Bieber's Monday experiment continues: Justin Bieber is doing his own version of Kanye West's "G.O.O.D. Fridays" with his "Music Mondays" campaign, which sees the Canadian heartthrob releasing a new single every Monday for 10 consecutive weeks. Last week, the Biebs' "Heartbreaker" was No. 5, but this week "Heartbreaker" drops 71 places on an 84 percent sales nosedive to land at No. 76. The good news for Biebs: He's back in the Top 10 this week at No. 6 with "All That Matters," which sold 127,000 downloads this week, which is about what "Heartbreaker" sold last week. The bad news: The pattern might continue to repeat itself, with a new single debuting high but the others plummeting each week. We shall see.
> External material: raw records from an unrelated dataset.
(* ===== verification/BridgeTheorems.v ===== *)
(** * Theorems about the bridges

    A ROS message is forwarded whole or its failure is logged, whatever the middleware and the
    serialization answer; a poll publishes what the subscriber took, in order; and over a Unix
    socket the messages that enter one bridge leave the other. *)

From Stdlib Require Import ZArith Lia Bool String.
From stdpp Require Import base gmap list strings option.
From S2P Require Import Prelude Types Outcome BigEndian FrameProtocol QueueProtocol PoolLayout MemoryPool PoolSpec PoolReferences MemoryPoolView SocketIo SubscriberQueue QueueTheorems PublisherState Publisher PublisherInvariant PublisherReleases PublisherMethods PublisherCalls PublisherUds LoanedSample PublisherLoans PublisherTheorems UnixListener SampleView SubscriberState Subscriber SubscriberInvariant SubscriberFrames SubscriberMethods SubscriberStreams EndToEnd TypeSupport BridgeConfig BridgeNodes.

Local Open Scope Z_scope.

Section theorems.
Context {Msg : SupportedMessageType -> Type} `{!RosSerialization Msg} `{!RosCodecLaws Msg}.

(** ** Serialization *)

Lemma codec_serialize_spec type (message : Msg type) :
  match codec_serialize type message with
  | Ret bytes => bytes <> [] /\ Forall is_byte bytes /\ deserialize_message type bytes = Ret message
  | Throw e => serialize_message type message = Throw e
  | Undef => False
  end.
Proof.
  unfold codec_serialize. pose proof (serialize_defined type message) as Hdef. pose proof (serialize_returns type message) as Hret.
  destruct (serialize_message type message) as [raw|e|]; cbn [mbind outcome_bind]; [|done|done].
  destruct (Hret _ eq_refl) as (bytes & Hb & Hl & Hne & Hty & Hde). rewrite Hb, Hl.
  destruct bytes as [|x bytes]; [done|]. rewrite (proj2 (Z.eqb_neq _ 0)) by (simpl; lia). rewrite Z.leb_refl, Nat2Z.id, firstn_all. done.
Qed.
(* ===== verification/BridgeEndToEnd.v ===== *)
(** * From one ROS 2 graph to another

    Two bridges with the middleware between them, over a Unix socket: what the first one serializes
    and publishes, the second one takes, deserializes and publishes. *)

From Stdlib Require Import ZArith Lia Bool String.
From stdpp Require Import base gmap list strings option.
From S2P Require Import Prelude Types Outcome BigEndian FrameProtocol QueueProtocol PoolLayout MemoryPool PoolSpec MemoryPoolView SocketIo SubscriberQueue QueueTheorems PublisherState Publisher PublisherInvariant PublisherMethods PublisherCalls PublisherUds LoanedSample PublisherLoans PublisherTheorems UnixListener SampleView SubscriberState Subscriber SubscriberInvariant SubscriberFrames SubscriberMethods EndToEnd SubscriberStreams TypeSupport BridgeConfig BridgeNodes BridgeTheorems.

Local Open Scope Z_scope.

Section crossing.
Context {Msg : SupportedMessageType -> Type} `{!RosSerialization Msg} `{!RosCodecLaws Msg}.
Context (type : SupportedMessageType).

(** ** Messages into the middleware *)

(** The calls of [handleMessage] as messages arrive. *)
Definition handle_all (calls : list (call_env * Msg type)) : cpp Ros2ToMwBridge unit :=
  for_each calls (fun '(env, message) => handleMessage env type message).

(** A call whose message is serialized into [bytes], with no subscriber reported dead. *)
Definition serialized_call (call : call_env * Msg type) (bytes : list Z) : Prop :=
  codec_serialize type call.2 = Ret bytes /\ ce_events call.1 = Ret [] /\ fits 64 (ce_timestamp_ns call.1).

(** The frames of the calls, numbered from [sequence]. *)
Fixpoint numbered (sequence : Z) (calls : list (call_env * Msg type)) (payloads : list (list Z)) : list sent_message :=
  match calls, payloads with
  | (env, _) :: calls, bytes :: payloads => mkSentMessage sequence (ce_timestamp_ns env) bytes :: numbered (sequence + 1) calls payloads
  | _, _ => []
  end.

Lemma handle_run env message bytes c b : uds_link c (rb_publisher b) -> bc_transport (rb_config b) = UnixDomainSocket ->
  serialized_call (env, message) bytes -> takes 1 bytes (rb_publisher b) -> Z.of_nat (length bytes) <= bc_max_message_size (rb_config b) ->
  wp (handleMessage env type message) b (fun _ b' => exists s', b' = b <| rb_publisher := s' |> /\
    sends c (mkSentMessage (im_sequence (ps_impl (rb_publisher b)) + 1) (ce_timestamp_ns env) bytes) (rb_publisher b) s').
Proof.
  intros Hl Ht (Hser & Hev & _) Hroom Hmax. apply wp_try. unfold forward_message. apply wp_bind. unfold lift, wp at 1. simpl in Hser. rewrite Hser.
  apply wp_bind. unfold this, wp at 1. rewrite (proj2 (Z.ltb_ge _ _)) by lia. rewrite Ht, bool_decide_false by done.
  apply wp_bind, wp_bind, wp_on_publisher. eapply wp_mono; [|by apply publish_run]. intros r s' (Hok & _ & Hs). apply wp_ret. rewrite Hok. cbn [is_ok negb].
  apply wp_ret. by exists s'.
Qed.
(** [mwctl] always exits, with 0, 1 or 2, and prints to the standard output only with 0.  Without a
    command it exits with 2 whether or not there is a registry; a command of two words or more that does
    not exist exits with 2 only if the registry could be reached, and with 1 otherwise. *)
Theorem mwctl_exits env args : link_ok (cv_link env) ->
  (exists status text, ctl_main env args = Ret (status, text) /\ (status = 0 \/ status = 1 \/ status = 2) /\ (status <> 0 -> text = EmptyString)) /\
  (args = [] \/ args = ["--registry"%string] \/ (exists path, args = ["--registry"%string; path]) -> ctl_main env args = Ret (2, EmptyString)) /\
  (forall resource command more, resource <> "--registry"%string -> resource <> "node"%string -> resource <> "topic"%string ->
     args = resource :: command :: more ->
     ctl_main env args = Ret (match create_client (cv_connect env) (query_config default_registry_path) with Ret _ => 2 | _ => 1 end, EmptyString)).
Proof.
  intros Hk. split_and!.
  - unfold ctl_main. assert (Hrun : run env args <> Undef).
    { unfold run. destruct args as [|first rest]; [done|]. destruct (String.eqb _ _); [destruct rest; [done|]|]; by apply run_command_defined. }
    destruct (run env args) as [[|text]|e|]; [exists 2, EmptyString | exists 0, text | exists 1, EmptyString | done]; split_and!; auto; done.
  - by intros [-> | [-> | [path ->]]].
  - intros resource command more Hreg Hnode Htopic ->. unfold ctl_main, run. rewrite (proj2 (String.eqb_neq _ _) Hreg). unfold run_command.
    fold (query_config default_registry_path).
    pose proof (create_client_ok env (query_config default_registry_path) Hk ltac:(simpl; lia)) as Hc.
    destruct (create_client _ _) as [c|e|]; [|done|done]. cbn [mbind outcome_bind].
    rewrite (proj2 (String.eqb_neq _ _) Hnode), (proj2 (String.eqb_neq _ _) Htopic). cbn [andb]. by destruct more as [|? []].
Qed.

(** ** A report *)

Definition ctl_env_of (frame : list Z) : ctl_env := mkCtlEnv (mkConnectAnswer (inl 7) None) (cs_link (waiting_client frame)).
Definition nodes_answer : list Z :=
  put_out (dispatch 5 (next_header (waiting_client []) ListNodes []) [] registered_server).

Lemma registered_reportable : reportable QueryNodes (sv_state registered_server).
Proof.
  split.
  - assert (Hf : answer_fields QueryNodes (sv_state registered_server) =
      [FU32 2; FU64 1; FStr "camera"; FU16 1; FU64 2; FStr "viewer"; FU16 1]) by (vm_compute; reflexivity).
    rewrite Hf. repeat (apply list.Forall_cons; split; [unfold field_typed, fits; (lia || by vm_compute)|]). by apply list.Forall_nil.
  - by vm_compute.
  - apply (list.Forall_impl (fun node => liveness node = Alive)); [|by left].
    apply (List.Forall_map liveness (fun l => l = Alive)).
    assert (Hl : map liveness (nodes_of (sv_state registered_server)) = [Alive; Alive]) by (vm_compute; reflexivity). rewrite Hl. by repeat constructor.
  - apply (bool_decide_unpack _). vm_compute. exact I.
Qed.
Gatsby goes gold: Fueled by material from Jack White, Beyonce and Lana Del Rey, the Jay Z-curated soundtrack to Baz Luhrmann's 2013 remake of The Great Gatsby crosses the gold sales plateau this week, its 24th week of release. The album sold 3,600 copies this week, down 17 percent from last week, but enough to bring its total sales to 503,000. The set comes in at No. 114 on this week's chart. The film didn't do so bad either, raking in around $145 million in North America and another $200 million overseas, according to boxofficemojo.com, and that's plenty to flap to.